Lorsque fut ouverte par la Compagnie du «Jura industriel», le 2 juillet 1857, la première ligne de chemin de fer de la chaîne du Jura suisse entre La Chaux-de-Fonds et Le Locle (les deux hauts lieux de l’industrie horlogère suisse de l’époque), la plus ancienne voie ferrée de Suisse (Zurich-Baden) n’avait que dix ans d’existence. La Suisse avec ses 400 douanes et péages internes n’arrivait pas à construire des infrastructures ferroviaires vitales à l’industrie alors que l’Angleterre (10.000 km) et l’Allemagne (6000 km) avaient déjà des réseaux ferroviaires denses. Ce sont les radicaux qui impulsèrent le changement dans la nouvelle Constitution de 1848 en libérant la circulation des marchandises dans le pays.
Ainsi, la première révolution industrielle put se déployer petit à petit dans le pays amenant travail et richesse à la Nation. La Suisse se réveillait et dans la foulée créa l’école polytechnique de Zurich (1855), indispensable à l’essor technologique et la première grande banque du pays (indispensable au financement industriel): Credit Suisse (1856)! Les radicaux suisses majoritaires poussèrent les Chambres fédérales vers le choix de laisser à l’initiative privée le gigantesque financement et l’exploitation du réseau des chemins de fer.
Ce qui manque aux PLR, c’est un combat, celui de la quatrième révolution industrielle
Xavier Comtesse
L’industrie suisse qui ne dépendait alors pas tant de la machine à vapeur que des installations hydrauliques se voyait très nettement handicapée au niveau des transports (locomotive à vapeur). Par exemple, les montres qui s’exportaient déjà dans des proportions importantes (plus de 90% de la production du canton de Neuchâtel partait à l’étranger) comptaient sur le développement de ce moyen de transport révolutionnaire pour être totalement relié au monde commercial.

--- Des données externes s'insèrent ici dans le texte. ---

(** ** Invariants *)
Definition closed_while_running (s : maintainer) : Prop :=
  (ready s = false → ready_closed s ≤ 1) ∧
  (ready s = true → match Run_phase s with
     | WaitingPing | WaitingSleep | WaitingResources | Starting _ => ready_closed s = 0
     | Heartbeating _ | HeartbeatPing _ | Stopping _ => ready_closed s = 1
     | Killed | Returned _ => ready_closed s ≤ 1
     end).

Lemma Run_closed m s i s' : Run m s i = Some s' → closed_while_running s → closed_while_running s'.
Proof.
  destruct s as [p r n h]. unfold Run, waitForExecutor, heartbeat, heartbeat_returned, closed_while_running. simpl.
  intros Hs [Hf Ht].
  destruct p, r, i as [[]| | | | |[]|]; simpl in *; try done; repeat case_match; simplify_eq/=;
    split; intros; try done; naive_solver lia.
Qed.

(** Whatever holds at the start and is kept by every step holds throughout. *)
Lemma Run_all_invariant m (P : maintainer → Prop) s inputs s' :
  (∀ s i s', Run m s i = Some s' → P s → P s') → Run_all m s inputs = Some s' → P s → P s'.
Proof.
  intros Hstep. induction inputs as [|i inputs IH] in s |- *; simpl; [by intros [= ->]|].
  destruct (Run m s i) as [s1|] eqn:Hi; [|done]. eauto.
Qed.

(** The state after some inputs, with the last ones spelled out. *)
Definition after (inputs : list input) (s : maintainer) : Prop :=
  match Run_phase s with
  | WaitingResources => ∃ pre, inputs = pre ++ [PingReply None]
  | Starting _ => ∃ pre r, inputs = pre ++ [PingReply None; ResourcesReply (Ok r)]
  | _ => True
  end ∧
  (ready_closed s = 0 ∨
   ∃ pre r post, inputs = pre ++ [PingReply None; ResourcesReply (Ok r); HeartbeatReady] ++ post).

Lemma Run_after m inputs s i s' : Run m s i = Some s' → after inputs s → after (inputs ++ [i]) s'.
Proof.
  destruct s as [p r n h]. unfold after. simpl. intros Hs [Hp Hn].
  assert (n = 0 ∨ ∃ pre r post, inputs ++ [i] = pre ++ [PingReply None; ResourcesReply (Ok r); HeartbeatReady] ++ post) as Hn'.
  { destruct Hn as [|(pre & q & post & ->)]; [by left|right]. exists pre, q, (post ++ [i]). by rewrite <-!app_assoc. }
  unfold Run, waitForExecutor, heartbeat, heartbeat_returned in Hs. simpl in Hs.
  destruct p, i as [[]| |  |[]| |[]|]; simpl in *; try done; repeat case_match; simplify_eq/=; (split; [eauto|]); eauto.
  all: try (destruct Hp as (pre & ->); exists pre; eexists; by rewrite <-app_assoc).
  right. destruct Hp as (pre & q & ->). exists pre, q, []. by rewrite <-app_assoc.
Qed.

Lemma Run_all_after m inputs s : Run_all m maintainer_start inputs = Some s → after inputs s.
Proof.
  induction inputs as [|i inputs IH] in s |- * using rev_ind.
  { intros [= <-]. split; [done|by left]. }
  intros (s1 & H1 & H2)%Run_all_app. simpl in H2. destruct (Run m s1 i) as [s2|] eqn:Hi; [|done].
  injection H2 as ->. eapply Run_after; eauto.
Qed.

(** C22 Readiness is honest: [ready] is closed at most once (a second close would
    panic), and only after the executor answered a ping, told its resources, and
    the presence process was then ready. *)
Theorem maintainer_ready m inputs s :
  Run_all m maintainer_start inputs = Some s →
  ready_closed s ≤ 1 ∧
  (ready_closed s = 1 → ∃ pre r post,
     inputs = pre ++ [PingReply None; ResourcesReply (Ok r); HeartbeatReady] ++ post).
Proof.
  intros Hr. split.
  - assert (closed_while_running s) as [Hf Ht].
    { eapply Run_all_invariant; [apply Run_closed|exact Hr|by split]. }
    destruct (ready s); [|auto]. specialize (Ht eq_refl). destruct (Run_phase s); lia.
  - intros H1. apply Run_all_after in Hr as [_ [H0|H0]]; [congruence|done].
Qed.

(** The process that each phase has. *)
Definition process_of_phase (s : maintainer) : Prop :=
  match Run_phase s with
  | WaitingPing | WaitingSleep | WaitingResources => heartbeatProcess s = None
  | Starting presence | Heartbeating presence | HeartbeatPing presence => heartbeatProcess s = Some (presence, false)
  | Stopping _ | Killed => ∃ presence, heartbeatProcess s = Some (presence, true)
  | Returned _ => maintaining s = false
  end.
(** ** Round trips of the parts *)

(** With distinct names (whatever their case) every member reaches its field. *)
Lemma struct_field_lookup name v l :
  NoDup (ToLower <$> l.*1) → (name, v) ∈ l → struct_field name l = Some v.
Proof.
  unfold struct_field. generalize (@None json). induction l as [|[k w] l IH]; intros acc; [by intros _ ?%elem_of_nil|].
  rewrite !fmap_cons, NoDup_cons. cbn [foldl fst snd]. intros [Hk Hnd] [[= -> ->]|Hin]%elem_of_cons; [|by apply IH].
  rewrite bool_decide_true by done. clear IH Hnd. induction l as [|[k' w'] l IH]; [done|].
  cbn [foldl fst snd]. rewrite !fmap_cons, not_elem_of_cons in Hk. destruct Hk as [Hne Hk].
  simpl in Hne. rewrite bool_decide_false by congruence. by apply IH.
Qed.

Lemma decode_field_member {A} (zero : A) dec name v l :
  NoDup (ToLower <$> l.*1) → (name, v) ∈ l → decode_field zero dec name l = dec v.
Proof. intros Hnd Hin. unfold decode_field. by rewrite (struct_field_lookup _ v). Qed.

Lemma decode_int_encode n : is_int n → decode_int (encode_int n) = Ok n.
Proof. intros Hn. unfold decode_int, encode_int. by rewrite Atoi_Itoa. Qed.

Lemma decode_int32_encode n : is_int32 n → decode_int32 (encode_int n) = Ok n.
Proof.
  intros Hn. unfold decode_int32. rewrite decode_int_encode by by apply is_int32_int.
  simpl. by rewrite bool_decide_true.
Qed.

Lemma decode_list_encode {A} (enc : A → json) dec l :
  (∀ x, x ∈ l → dec (enc x) = Ok x) → decode_list dec (JArray (enc <$> l)) = Ok l.
Proof.
  intros Hx. apply result_mapM_ok. apply Forall2_fmap_l, Forall_Forall2_diag, Forall_forall. exact Hx.
Qed.

Lemma decode_strings_encode l : decode_list decode_string (encode_strings l) = Ok l.
Proof. by apply decode_list_encode. Qed.

(** Finds each field of a struct in turn. *)
Ltac find_fields Hnd :=
  repeat (rewrite (decode_field_member _ _ _ _ _ Hnd) by (repeat first [apply list_elem_of_here | apply list_elem_of_further]);
          rewrite ?decode_strings_encode, ?decode_int32_encode, ?decode_int_encode by done; cbn [mbind result_bind decode_string decode_bool]).

Lemma Resources_roundtrip r : resources_fit r → decode_Resources (encode_Resources r) = Ok r.
Proof.
  destruct r as [m d c]. intros (? & ? & ?). unfold decode_Resources, encode_Resources.
  cbn [mbind result_bind decode_object]. set (l := [_; _; _]).
  assert (NoDup (ToLower <$> l.*1)) as Hnd by (apply (bool_decide_unpack _); vm_compute; exact I).
  unfold l. find_fields Hnd. done.
Qed.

Les débuts du déploiement ferroviaire furent catastrophiques: faillites à répétition et manque de vision globale conduisirent ces mêmes radicaux une quarantaine d’années plus tard à «nationaliser» les chemins de fer. Les Chemins de fer fédéraux (CFF) sont nés d’une première loi en 1891 (refusée par votation) et d’une seconde en 1897 (finalement acceptée par la population). Les cinq grandes compagnies qui se partageaient alors le territoire furent rachetées par la Confédération. En 1909, ce premier round de rachat fut terminé. Les CFF continuèrent par la suite à acquérir d’autres compagnies plus petites qui rencontraient à leur tour des difficultés. Aujourd’hui, il ne reste qu’une poignée de sociétés de chemin de fer indépendantes.
Tout paraît bien lointain et dérisoire. Et pourtant, la machine à vapeur et les chemins de fer ont forgé notre pays: du système politique (rapport de force confédération-canton: on le voit encore dans le cas du système de santé) au monde économique suisse (forte dépendance à l’innovation technologique), du système éducatif (toujours en lutte avec une compétition mondialement sans pitié) à notre interdépendance internationale (un franc sur deux provient de nos ventes à l’étranger).
Bref, les radicaux d’antan nous ont conduits vers ce pays relativement prospère mais qui vacille aujourd’hui fortement, un peu comme les radicaux suisses aux élections fédérales! Ce qui manque aux PLR, c’est un combat, celui de la quatrième révolution industrielle. Nous y reviendrons dans une prochaine chronique.